Pick out each line of the records that includes the string "VNil", and copy it.
━━━━━━━━━━
(* ===== verification/RedisServer.v ===== *)
(** * What the store relies on: the commands of a Redis server

    The server is not part of the sources.  [redis_spec] states what the command
    reference documents for the commands the store sends, on string keys; the class
    [RedisServer] says that a server answers so.  Time is that of the server's own
    clock, in milliseconds; a key whose deadline has come does not exist. *)

From stdpp Require Import gmap strings.
From S2P Require Import Prelude LruInterface GoValues GoFmt Strconv Bytes.
From S2P Require Import InMemory RedisPool RedisCommands.
Local Open Scope Z_scope.

(** A string value and its deadline. *)
Abbreviation redis_db := (gmap string (list byte * option Z)).

Definition alive (t : Z) (v : list byte * option Z) : Prop :=
  match snd v with None => True | Some d => t < d end.
#[global] Instance alive_dec t v : Decision (alive t v).
Proof. unfold alive. destruct (snd v); apply _. Defined.

(** The database as seen at time [t]. *)
Definition seen (t : Z) (m : redis_db) : redis_db := filter (fun kv => alive t kv.2) m.

(** The replies; the text of an error is not documented. *)
Inductive sreply := SNil | SInt (n : Z) | SBulk (b : list byte) | SStatus | SErr.

(** The integers the server accepts are those in canonical decimal form. *)
Definition redis_int (b : list byte) : option Z :=
  match parse_int (string_of_bytes b) with
  | inr z => if String.eqb (fmt_int z) (string_of_bytes b) then Some z else None
  | inl _ => None
  end.

(** The value under [k] plus [n]; the deadline stays. *)
Definition incr_by (k : string) (n : Z) (m : redis_db) : sreply * redis_db :=
  let '(b, d) := default (bytes_of_string "0", None) (m !! k) in
  match redis_int b with
  | Some z =>
      if bool_decide (in_int64 (z + n)) then (SInt (z + n), <[k := (bytes_of_string (fmt_int (z + n)), d)]> m)
      else (SErr, m)
  | None => (SErr, m)
  end.

Definition redis_spec (t : Z) (cmd : string) (args : list (list byte)) (m : redis_db) : option (sreply * redis_db) :=
  match args with
  | [] => if String.eqb cmd "FLUSHALL" then Some (SStatus, ∅) else None
  | k :: args =>
      let k := string_of_bytes k in
      match args with
      | [] =>
          if String.eqb cmd "GET" then
            Some (match m !! k with Some (b, _) => SBulk b | None => SNil end, m)
          else if String.eqb cmd "EXISTS" then
            Some (SInt (match m !! k with Some _ => 1 | None => 0 end), m)
          else if String.eqb cmd "DEL" then
            Some (SInt (match m !! k with Some _ => 1 | None => 0 end), delete k m)
          else if String.eqb cmd "PTTL" then
            Some (SInt (match m !! k with None => -2 | Some (_, None) => -1 | Some (_, Some d) => d - t end), m)
          else if String.eqb cmd "WATCH" then Some (SStatus, m)
          else if String.eqb cmd "UNWATCH" then Some (SErr, m)
          else None
      | [x] =>
          if String.eqb cmd "SET" then Some (SStatus, <[k := (x, None)]> m)
          else if String.eqb cmd "INCRBY" then
            Some (match redis_int x with Some n => incr_by k n m | None => (SErr, m) end)
          else if String.eqb cmd "DECRBY" then
            Some (match redis_int x with
                  | Some n => if bool_decide (in_int64 (- n)) then incr_by k (- n) m else (SErr, m)
                  | None => (SErr, m)
                  end)
          else if String.eqb cmd "EXPIREAT" then
            Some (match redis_int x with
                  | None => (SErr, m)
                  | Some s =>
                      match m !! k with
                      | None => (SInt 0, m)
                      | Some (b, _) =>
                          (SInt 1, if decide (t < s * 1000) then <[k := (b, Some (s * 1000))]> m else delete k m)
                      end
                  end)
          else None
      | [x; y] =>
          if String.eqb cmd "SETEX" then
            Some (match redis_int x with
                  | Some s => if 0 <? s then (SStatus, <[k := (y, Some (t + s * 1000))]> m) else (SErr, m)
                  | None => (SErr, m)
                  end)
          else None
      | _ => None
      end
  end.

(** How redigo presents a reply. *)
Definition presents (r : sreply) (a : goval * option error) : Prop :=
  match r with
  | SNil => a = (VNil, None)
  | SInt n => a = (VInt Int64 n, None)
  | SBulk b => a = (VBytes b, None)
  | SStatus => exists s, a = (VString s, None)
  | SErr => exists msg, a = (VOther redis_Error msg, Some (ErrMsg msg))
  end.

(** redigo's [writeArg] for the types the store sends. *)
Definition wire_arg (v : goval) : option (list byte) :=
  match v with
  | VString s => Some (bytes_of_string s)
  | VBytes b => Some b
  | VInt _ n => Some (bytes_of_string (fmt_int n))
  | VNil => Some []
  | _ => None
  end.

Class RedisServer (S : Type) := {
  srv_do : Z -> string -> list goval -> S -> (goval * option error) * S;
  srv_db : S -> redis_db;
  srv_documented t cmd args ws s r m' :
    mapM wire_arg args = Some ws -> redis_spec t cmd ws (seen t (srv_db s)) = Some (r, m') ->
    presents r (srv_do t cmd args s).1 /\ seen t (srv_db (srv_do t cmd args s).2) = m' }.

(** A server that does just that: it exists. *)
Definition reference_answer (r : sreply) : goval * option error :=
  match r with
  | SNil => (VNil, None)
  | SInt n => (VInt Int64 n, None)
  | SBulk b => (VBytes b, None)
  | SStatus => (VString "OK", None)
  | SErr => (VOther redis_Error "ERR", Some (ErrMsg "ERR"))
  end.

Definition reference_do (t : Z) (cmd : string) (args : list goval) (m : redis_db)
    : (goval * option error) * redis_db :=
  match mapM wire_arg args with
  | Some ws =>
      match redis_spec t cmd ws (seen t m) with
      | Some (r, m') => (reference_answer r, m')
      | None => (reference_answer SErr, m)
      end
  | None => (reference_answer SErr, m)
  end.

(** *** Integers on the wire *)
Lemma redis_int_fmt z : in_int64 z -> redis_int (bytes_of_string (fmt_int z)) = Some z.
Proof. intros Hz. unfold redis_int. rewrite string_bytes_string, parse_int_fmt, String.eqb_refl by done. done. Qed.

Lemma redis_int_fmt_large z : in_uint64 z -> ~ in_int64 z -> redis_int (bytes_of_string (fmt_int z)) = None.
Proof.
  intros Hu Hn. unfold redis_int. rewrite string_bytes_string, parse_int_fmt_large by done. done.
Qed.

Lemma redis_int_ParseInt quote b z : redis_int b = Some z -> ParseInt quote (string_of_bytes b) = inr z.
Proof. unfold redis_int, ParseInt. by repeat case_match; intros; simplify_eq. Qed.

(** *** Views *)
Section views.
Implicit Types (m : redis_db) (k : string) (t : Z).

Lemma lookup_seen t m k : seen t m !! k = match m !! k with Some v => if decide (alive t v) then Some v else None | None => None end.
Proof.
  unfold seen. apply option_eq. intros v. rewrite map_lookup_filter_Some. simpl.
  destruct (m !! k) as [v'|]; [|naive_solver]. destruct (decide (alive t v')); naive_solver.
Qed.

Lemma seen_id t m : seen t m = m <-> forall k v, m !! k = Some v -> alive t v.
Proof.
  split.
  - intros Hm k v Hk. pose proof (lookup_seen t m k) as Hl. rewrite Hm, Hk in Hl. by destruct (decide (alive t v)).
  - intros Hm. apply map_eq. intros k. rewrite lookup_seen. destruct (m !! k) as [v|] eqn:Hk; [|done].
    by rewrite decide_True by eauto.
Qed.

Lemma alive_before t t' v : t <= t' -> alive t' v -> alive t v.
Proof. unfold alive. destruct (snd v); [lia|done]. Qed.

Lemma seen_seen t t' m : t <= t' -> seen t' (seen t m) = seen t' m.
Proof.
  intros Ht. apply map_eq. intros k. rewrite !lookup_seen. destruct (m !! k) as [v|]; [|done].
  destruct (decide (alive t v)) as [|Hn]; [done|]. rewrite decide_False; [done|].
  intros Ha. by apply Hn, (alive_before t t').
Qed.

Lemma seen_before t t' m : t <= t' -> seen t' m = m -> seen t m = m.
Proof. rewrite !seen_id. intros Ht Hm k v Hk. by apply (alive_before t t'), (Hm k). Qed.

Lemma seen_insert t m k v : alive t v -> seen t m = m -> seen t (<[k := v]> m) = <[k := v]> m.
Proof. rewrite !seen_id. intros Hv Hm k' v' [[_ <-]|[_ Hk]]%lookup_insert_Some; [done|by apply (Hm k')]. Qed.

Lemma seen_delete t m k : seen t m = m -> seen t (delete k m) = delete k m.
Proof. rewrite !seen_id. intros Hm k' v' [_ Hk]%lookup_delete_Some. by apply (Hm k'). Qed.

Lemma seen_incr_by t k n m : seen t m = m -> seen t (incr_by k n m).2 = (incr_by k n m).2.
Proof.
  intros Hm. unfold incr_by. destruct (default _ (m !! k)) as [b d] eqn:Hd.
  destruct (redis_int b) as [z|]; [|done]. case_bool_decide; [|done]. apply seen_insert; [|done].
  destruct (m !! k) as [v|] eqn:Hk; simpl in Hd; [|by injection Hd as <- <-].
  subst v. change (alive t (b, d)). by apply (proj1 (seen_id t m) Hm k).
Qed.

(** The documented commands leave nothing that is past its deadline. *)
Lemma redis_spec_seen t cmd ws m r m' : seen t m = m -> redis_spec t cmd ws m = Some (r, m') -> seen t m' = m'.
Proof.
  intros Hm Hs. unfold redis_spec in Hs. repeat case_match; simplify_eq; auto using seen_delete, seen_insert.
  all: try match goal with He : incr_by ?k ?n ?m = (_, ?m') |- _ =>
    pose proof (seen_incr_by t k n m Hm) as Hi; by rewrite He in Hi end.
  all: apply seen_insert; [|done]; unfold alive; simpl; lia.
Qed.
End views.

#[global] Instance reference_server : RedisServer redis_db.
Proof.
  refine {| srv_do := reference_do; srv_db := id |}.
  intros t cmd args ws s r m' Hws Hspec. unfold reference_do. rewrite Hws. simpl in Hspec. rewrite Hspec. simpl.
  split; [destruct r; simpl; eauto|]. eapply redis_spec_seen; [|exact Hspec]. apply seen_seen. lia.
Defined.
━━━━━━━━━━
## EXERCISE SOLUTION
  | SNil => a = (VNil, None)
  | VNil => Some []
  | SNil => (VNil, None)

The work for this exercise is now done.